ABD’nin Türkiye üzerindeki etkisi, hem iç siyasetin yönlendirilmesi hem de bölgesel denge politikalarının uygulanması açısından kritik bir rol oynuyor. Bu bağlamda, ABD’nin, Kürt hareketini destekleyerek veya Öcalan kartını kullanarak kendi stratejik çıkarlarını korumaya çalıştığı düşünülebilir.

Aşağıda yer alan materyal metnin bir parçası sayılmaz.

(* ===== verification/UpdateRuns.v ===== *)
(** * Update lifecycle: a panel that runs

    A release, a configuration and an [oracle] that answers every action of a call, and
    the runs of calls under it.  The oracle obeys [effect], so its runs are histories
    ([over_rest], [part_reachable]); they are the inputs at which the properties of
    [UpdateHistories] are applied. *)

From S2P Require Import Prelude GoStrings VersionPolicy Programs ReleaseManifest UpdateStore UpdateProvider UpdateLifecycle UpdateSemantics UpdateInvariants UpdateLogic UpdateCalls UpdateHistories.

Open Scope string_scope.
Open Scope list_scope.
Open Scope Z_scope.

Module Panel.
Definition hex : string := "aaaaaaaaaaaaaaaaaaaaaaaaaaaaaaaaaaaaaaaaaaaaaaaaaaaaaaaaaaaaaaaa".

Definition artifact (role : string) : Artifact := mkArtifact (role +:+ ".tar.gz") role "linux" "amd64" "application/gzip" 4 hex "github" "".

Definition manifest : Manifest :=
  mkManifest SchemaV1 "release-1.1.0" 7 "1.1.0" ChannelMain 1000 2000 hex "1.0.0" "1.0.9" "1.0" "1.0" "1.0" "capability-1" hex hex "panel" "not-required" "automatic"
    [artifact "panel-core"; artifact "panel-full"] [] [].

#[global] Instance codec : ReleaseCodec := {|
  base64Length _ := None; strictObject _ := true;
  decodeEnvelope _ := Some (mkEnvelope SchemaV1 "root-1" SignatureAlgorithm "manifest" "signature");
  decodeManifest _ := Some manifest; marshalManifest _ := "manifest"; marshalArtifacts _ := "artifacts"; marshalEnvelope _ := "envelope";
  sha256hex _ := hex; ed25519Sign _ _ := "signature"; ed25519Verify _ _ _ := true |}.

#[global] Instance digests : Digests := {| semanticDigest _ := hex |}.

Definition trust : TrustStore := {[ "root-1" := mkRoot "root-1" "" RootActive 0 (10000 * second) 1 0 ]}.

Definition config : Config :=
  mkConfig BrokerProvider true false true false true false "1.0.0" "1.0" "capability-1" "sing-box" "linux" "amd64" "full" trust {[ ChannelMain := "github" ]} true.

(** The answers of a willing broker. *)
Definition reply {A} (call : mutation A) (op : UpdateOperation) : A :=
  match call with
  | VerbUpdateStage r => mkStageResult ProviderRevision (scOffset r + slen (scChunk r)) (scFinal r) hex ""
  | VerbUpdateRelease _ => mkReleaseStaging ProviderRevision true
  | VerbUpdatePrepare _ => mkPrepareResult ProviderRevision hex hex true true false ""
  | VerbUpdateActivate _ => mkActivateResult ProviderRevision (opSequence op) (opManifest op) false
  | VerbUpdateVerify _ => mkVerifyResult ProviderRevision true (opSequence op) (opManifest op) true "healthy"
  | VerbUpdateRollback _ => mkRollbackResult ProviderRevision true 6 hex true
  end.

(** The broker reports no active release. *)
Definition observation : ObservationV1 :=
  mkObservation ProviderRevision ProviderMaintenanceRevision None 0 0 "" "" false "" "" "" 0 "" (mkLocalCheckpoint "" "") false "" "" "" true.

Definition oracle (healthy : bool) {B} (e : updateE B) (s : env) : B * env :=
  match e in updateE B return B * env with
  | Read q => (q (eStore s), s)
  | Commit tx => match tx (eStore s) with Ok (st, a) => (Ok a, set_store st s) | Err x => (Err x, s) end
  | Local f => ((f (eMemory s)).2, set_memory (f (eMemory s)).1 s)
  | Now => (eClock s + second, set_clock (eClock s + second) s)
  | Observe id => (Ok observation, reported (Observe id) (Ok observation) s)
  | Mutate call op ordinal =>
      if fence_of (opID op) s <? fence_sequence op ordinal
      then (Ok (reply call op), reported (Mutate call op ordinal) (Ok (reply call op))
              (set_fence (opID op) (fence_sequence op ordinal) (mkKey (opID op) (uoRevision op) (existT _ call)) s))
      else (Err ErrRevisionMismatch, s)
  | FetchEnvelope channel => (Ok "envelope", reported (FetchEnvelope channel) (Ok "envelope") s)
  | InstalledComponents => (Ok [], reported InstalledComponents (Ok []) s)
  | MakeRoot op => (Ok tt, reported (MakeRoot op) (Ok tt) s)
  | FetchArtifact op a => (Ok (afSize a), reported (FetchArtifact op a) (Ok (afSize a)) s)
  | ReadArtifact op a => ((["demo"], None), reported (ReadArtifact op a) (["demo"], None) s)
  | PublishBackup op =>
      match eBackups s !! opID op with
      | Some (d, _) => (Ok d, s)
      | None => (Ok hex, set_backups (<[opID op := (hex, exportStore (eStore s))]> (eBackups s)) s)
      end
  | OpenBackup op => (Ok tt, reported (OpenBackup op) (Ok tt) s)
  | RestoreDatabase op =>
      match eBackups s !! opID op, ePrior s with
      | Some (d, snapshot), None => if String.eqb d (uoBackupRef op) then (Ok tt, set_restore snapshot (Some (eStore s)) s) else (Err ErrRecoveryRequired, s)
      | _, _ => (Err ErrRecoveryRequired, s)
      end
  | CompletePendingRestore => (Ok tt, set_restore (eStore s) None s)
  | AbortPendingRestore => (Ok tt, set_restore (default (eStore s) (ePrior s)) None s)
  | CacheExists => (Ok false, reported CacheExists (Ok false) s)
  | CleanCache keep => (Ok tt, set_backups (eBackups s) s)
  | CaptureProviderConfiguration => (Err ErrReleaseChanged, reported CaptureProviderConfiguration (Err ErrReleaseChanged) s)
  | SetCoreMaintenance generation held => (Ok tt, reported (SetCoreMaintenance generation held) (Ok tt) s)
  | BeginMaintenance => (Ok tt, reported BeginMaintenance (Ok tt) s)
  | MaintenanceActive => (false, reported MaintenanceActive false s)
  | EndMaintenance => (tt, reported EndMaintenance tt s)
  | Health op => (mkHealth healthy [] hex, reported (Health op) (mkHealth healthy [] hex) s)
  | Admit => (true, reported Admit true s)
  | PlatformReady => (true, reported PlatformReady true s)
  | CoreProvider => let i := mkCoreIdentity true (mkSource "sing-box" "" "" "" "" "" "" "" "" "") hex in (i, reported CoreProvider i s)
  | RunningPanelDigest => (Ok hex, reported RunningPanelDigest (Ok hex) s)
  | GlobalBlocker => (Ok "", reported GlobalBlocker (Ok "") s)
  | Authorize => (Ok tt, reported Authorize (Ok tt) s)
  end.

Lemma oracle_effect healthy {B} (e : updateE B) s : effect Z.le B e s (oracle healthy e s).1 (oracle healthy e s).2.
Proof.
  destruct e; cbn [oracle]; try done.
  - split; [done|by left].
  - right. by destruct (tx (eStore s)) as [[st a]|x].
  - split; [|done]. assert (0 <= second) by done. simpl. lia.
  - destruct (fence_of (opID op) s <? fence_sequence op ordinal) eqn:Ef; [|left; split; [done|by left]]. right. right. split_and!; [by apply Z.ltb_lt|done|done].
  - simpl. destruct (eBackups s !! opID op) as [[d snap]|]; done.
  - simpl. destruct (eBackups s !! opID op) as [[d snap]|] eqn:Eb; [|done]. destruct (ePrior s) as [p|] eqn:Ep; [done|].
    destruct (String.eqb d (uoBackupRef op)) eqn:Ed; [|done]. apply String.eqb_eq in Ed. subst d. simpl. by exists snap.
  - by exists (eBackups s).
Qed.

(** The first actions of a program, and all of them. *)
Fixpoint after (healthy : bool) (n : nat) {A} (p : prog A) (s : env) : prog A * env :=
  match n, p with
  | S n', Do e k => let r := oracle healthy e s in after healthy n' (k r.1) r.2
  | _, _ => (p, s)
  end.

Fixpoint run (healthy : bool) {A} (p : prog A) (s : env) : A * env :=
  match p with
  | Ret a => (a, s)
  | Do e k => let r := oracle healthy e s in run healthy (k r.1) r.2
  end.

Lemma actions_history healthy n (p : prog unit) s checks :
  rtc (wstep Z.le) (mkWorld s (Some p) checks) (mkWorld (after healthy n p s).2 (Some (after healthy n p s).1) checks).
Proof.
  revert p s. induction n as [|n IH]; intros p s; [reflexivity|]. destruct p as [a|B e k]; [reflexivity|]. simpl. eapply rtc_l; [|apply IH].
  apply w_act, oracle_effect.
Qed.

Lemma run_history healthy (p : prog unit) s checks :
  rtc (wstep Z.le) (mkWorld s (Some p) checks) (mkWorld (run healthy p s).2 (Some (Ret tt)) checks).
Proof.
  revert s. induction p as [[]|B e k IH]; intros s; [reflexivity|]. simpl. eapply rtc_l; [|apply IH]. apply w_act, oracle_effect.
Qed.

(** A world in which a call is over, and one in which it has taken [n] actions. *)
Definition call_over (healthy : bool) (c : call) (w : world) : world := mkWorld (run healthy (body config c) (set_log [] (wEnv w))).2 None [].

Definition call_part (healthy : bool) (n : nat) (c : call) (w : world) : world :=
  let r := after healthy n (body config c) (set_log [] (wEnv w)) in mkWorld r.2 (Some r.1) [].

Definition at_rest (w : world) : Prop := reachable Z.le w /\ wCall w = None /\ wChecks w = [].

Lemma installed_rest clock : at_rest (installed clock).
Proof. split; [by exists clock|done]. Qed.

Lemma over_rest healthy c w : at_rest w -> at_rest (call_over healthy c w).
Proof.
  intros ((clock & Hr) & Hc & Hk). split; [|done]. exists clock. etrans; [exact Hr|]. destruct w as [s running checks]. simpl in Hc, Hk. subst.
  eapply rtc_l; [apply w_start|]. etrans; [apply run_history|]. apply rtc_once, w_finish.
Qed.

Lemma part_reachable healthy n c w : at_rest w -> reachable Z.le (call_part healthy n c w).
Proof.
  intros ((clock & Hr) & Hc & Hk). exists clock. etrans; [exact Hr|]. destruct w as [s running checks]. simpl in Hc, Hk. subst.
  eapply rtc_l; [apply w_start|]. apply actions_history.
Qed.

Definition prepare : PrepareRequest := mkPrepare ChannelMain 7 hex "key-1" true.
Definition start : world := installed (1500 * second).
Definition prepared : world := call_over true (CPrepare prepare) start.
Definition id : string := updateOperationID "key-1" hex.
Definition row_of (w : world) : UpdateOperation := default noOperation (stOperations (eStore (wEnv w)) !! id).

Lemma prepared_rest : at_rest prepared.
Proof. apply over_rest, installed_rest. Qed.

(** The activation, and the step of it that applies the release. *)
Definition activation : call := CActivate (mkRevision id 6).
Definition applying : world := call_part true 13 activation prepared.
Definition applied : world := call_part true 14 activation prepared.
Definition activated : world := call_over true activation prepared.

(** An activation whose health check fails: the database is restored. *)
Definition unhealthy : world := call_over false activation prepared.

Definition unfinished {A} (p : prog A) : bool := match p with Do _ _ => true | Ret _ => false end.

Lemma after_S healthy n {A} (p : prog A) s : after healthy (S n) p s = after healthy 1 (after healthy n p s).1 (after healthy n p s).2.
Proof.
  revert p s. induction n as [|n IH]; intros p s; [done|]. destruct p as [a|B e k]; [done|]. change (after healthy (S (S n)) (Do e k) s) with (after healthy (S n) (k (oracle healthy e s).1) (oracle healthy e s).2).
  by rewrite IH.
Qed.

Lemma part_step healthy n c w :
  (if wCall (call_part healthy n c w) is Some p then unfinished p else false) = true -> wstep Z.le (call_part healthy n c w) (call_part healthy (S n) c w).
Proof.
  unfold call_part. cbv zeta. rewrite after_S. cbn [wCall]. destruct (after healthy n (body config c) (set_log [] (wEnv w))) as [q s1]. simpl.
  destruct q as [a|B e k]; [done|]. intros _. apply w_act, oracle_effect.
Qed.
End Panel.

(** ** The properties of histories, at these runs *)
Lemma one_operation_under_way_witness :
  active_at Panel.id (eStore (wEnv Panel.prepared)) /\ forall j, active_at j (eStore (wEnv Panel.prepared)) -> Panel.id = j.
Proof.
  assert (Ha : active_at Panel.id (eStore (wEnv Panel.prepared))) by (exists (Panel.row_of Panel.prepared); split; vm_compute; reflexivity).
  split; [exact Ha|]. intros j Hj. exact (one_operation_under_way Z.le Panel.prepared Panel.id j (proj1 Panel.prepared_rest) Ha Hj).
Defined.

Lemma applied_is_proven_witness :
  uoState (Panel.row_of Panel.applying) = StateVerifyingActive /\ uoState (Panel.row_of Panel.applied) = StateApplied /\
  proven (Panel.row_of Panel.applied) (eLog (wEnv Panel.applying)).
Proof.
  split; [vm_compute; reflexivity|]. split; [vm_compute; reflexivity|].
  destruct (applied_is_proven Z.le Panel.applying Panel.applied Panel.id (Panel.row_of Panel.applied)) as [(row & Hr & Hs)|[_ Hp]].
  - apply Panel.part_reachable, Panel.prepared_rest.
  - split; [apply Panel.part_step; vm_compute; reflexivity|split; vm_compute; reflexivity].
  - vm_compute; reflexivity.
  - vm_compute; reflexivity.
  - exfalso. vm_compute in Hr. injection Hr as <-. vm_compute in Hs. discriminate Hs.
  - exact Hp.
Defined.

(** The operator's rollback of an applied release enters [ROLLING_BACK]. *)
Definition rolling_call : call := CRollback (mkRevision Panel.id 9).
Definition before_rolling : world := Panel.call_part true 5 rolling_call Panel.activated.
Definition in_rolling : world := Panel.call_part true 6 rolling_call Panel.activated.

Lemma activated_rest : Panel.at_rest Panel.activated.
Proof. apply Panel.over_rest, Panel.prepared_rest. Qed.

Lemma rows_follow_graph_witness :
  uoState (Panel.row_of before_rolling) = StateApplied /\ uoState (Panel.row_of in_rolling) = StateRollingBack /\ alone Panel.id (eStore (wEnv before_rolling)).
Proof.
  split; [vm_compute; reflexivity|]. split; [vm_compute; reflexivity|].
  destruct (rows_follow_graph Z.le before_rolling in_rolling) as [Hf|[(i & d & _ & _ & _ & _ & Hp)|[Hp _]]].
  - apply Panel.part_reachable, activated_rest.
  - apply Panel.part_step; vm_compute; reflexivity.
  - destruct (Hf Panel.id (Panel.row_of before_rolling) (Panel.row_of in_rolling)) as (_ & _ & Ht); [vm_compute; reflexivity|vm_compute; reflexivity|].
    destruct Ht as [Ht|(_ & _ & Ha)]; [vm_compute; reflexivity|exfalso; vm_compute in Ht; discriminate Ht|exact Ha].
  - exfalso. vm_compute in Hp. discriminate Hp.
  - exfalso. vm_compute in Hp. discriminate Hp.
Defined.

Lemma sequences_never_go_back_witness :
  (rsLastAppliedSequence <$> stReleases (eStore (wEnv Panel.applying)) !! ChannelMain) = Some 0 /\
  (rsLastAppliedSequence <$> stReleases (eStore (wEnv Panel.applied)) !! ChannelMain) = Some 7 /\
  floors_hold (eStore (wEnv Panel.applying)) (eStore (wEnv Panel.applied)).
Proof.
  split; [vm_compute; reflexivity|]. split; [vm_compute; reflexivity|]. apply (sequences_never_go_back Z.le).
  - apply Panel.part_reachable, Panel.prepared_rest.
  - apply rtc_once. split; [apply Panel.part_step; vm_compute; reflexivity|split; vm_compute; reflexivity].
Defined.

Lemma prepared_can_roll_back_witness :
  uoState (Panel.row_of Panel.prepared) = StatePrepared /\ validDigest (uoBackupRef (Panel.row_of Panel.prepared)) = true.
Proof.
  assert (Hs : uoState (Panel.row_of Panel.prepared) = StatePrepared) by (vm_compute; reflexivity). split; [exact Hs|].
  refine (proj2 (prepared_can_roll_back Z.le Panel.prepared Panel.id (Panel.row_of Panel.prepared) (proj1 Panel.prepared_rest) _ Hs)). vm_compute; reflexivity.
Defined.

(** A restore did happen in this run. *)
Lemma no_restore_between_calls_witness :
  is_Some (ePrior (wEnv (Panel.call_part true 10 rolling_call Panel.activated))) /\
  ePrior (wEnv (Panel.call_over true rolling_call Panel.activated)) = None /\ uoState (Panel.row_of (Panel.call_over true rolling_call Panel.activated)) = StateRolledBack.
Proof.
  split; [vm_compute; by eexists|]. split; [|vm_compute; reflexivity].
  refine (proj1 (no_restore_between_calls Z.le (Panel.call_over true rolling_call Panel.activated) _ _)); [apply Panel.over_rest, activated_rest|reflexivity].
Defined.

Bu siyasi denklemlerin en büyük mağduru, hiç şüphesiz ki Türk halkı. Ekonomik kriz, sosyal eşitsizlik ve adalet sistemindeki çöküş, toplumun büyük bir kesimini umutsuzluğa sürüklüyor. Toplumun kanını emen bir azınlığın çıkarları doğrultusunda yürütülen bu siyasi manevralar, geniş halk kesimlerini daha da yoksullaştırıyor. İktidarın ikbali uğruna yürütülen pazarlıklar, yalnızca siyasi istikrarsızlığı artırmakla kalmıyor, aynı zamanda toplumsal güveni de zedeliyor.
Bu çerçevede, iktidarın seçimleri kaybetmemek ve olası bir yargılanma sürecinden kaçınmak için tüm bu stratejileri devreye soktuğu açıktır. Ancak bu çabalar, toplumun geniş kesimlerinde derin bir hoşnutsuzluk ve adaletsizlik hissi yaratıyor.
Türkiye’deki mevcut siyasi durum, toplumun çıkarlarından çok, belirli bir zümrenin çıkarlarını koruma amacına hizmet ediyor. Anayasa değişikliği, Öcalan pazarlıkları ve uluslararası etkiler, bu sürecin karmaşıklığını artırıyor. Ancak bu güç mücadelesi, yalnızca iktidarın değil, Türkiye’nin geleceği üzerinde derin izler bırakacak.
Siyasi çıkar oyunlarının kazananı belli olabilir, ancak kaybedeni her zaman toplum olacaktır. Bu noktada, halkın bu dinamikleri sorgulaması ve demokratik taleplerini daha güçlü bir şekilde dile getirmesi, Türkiye’nin geleceği için kritik bir önem taşımaktadır.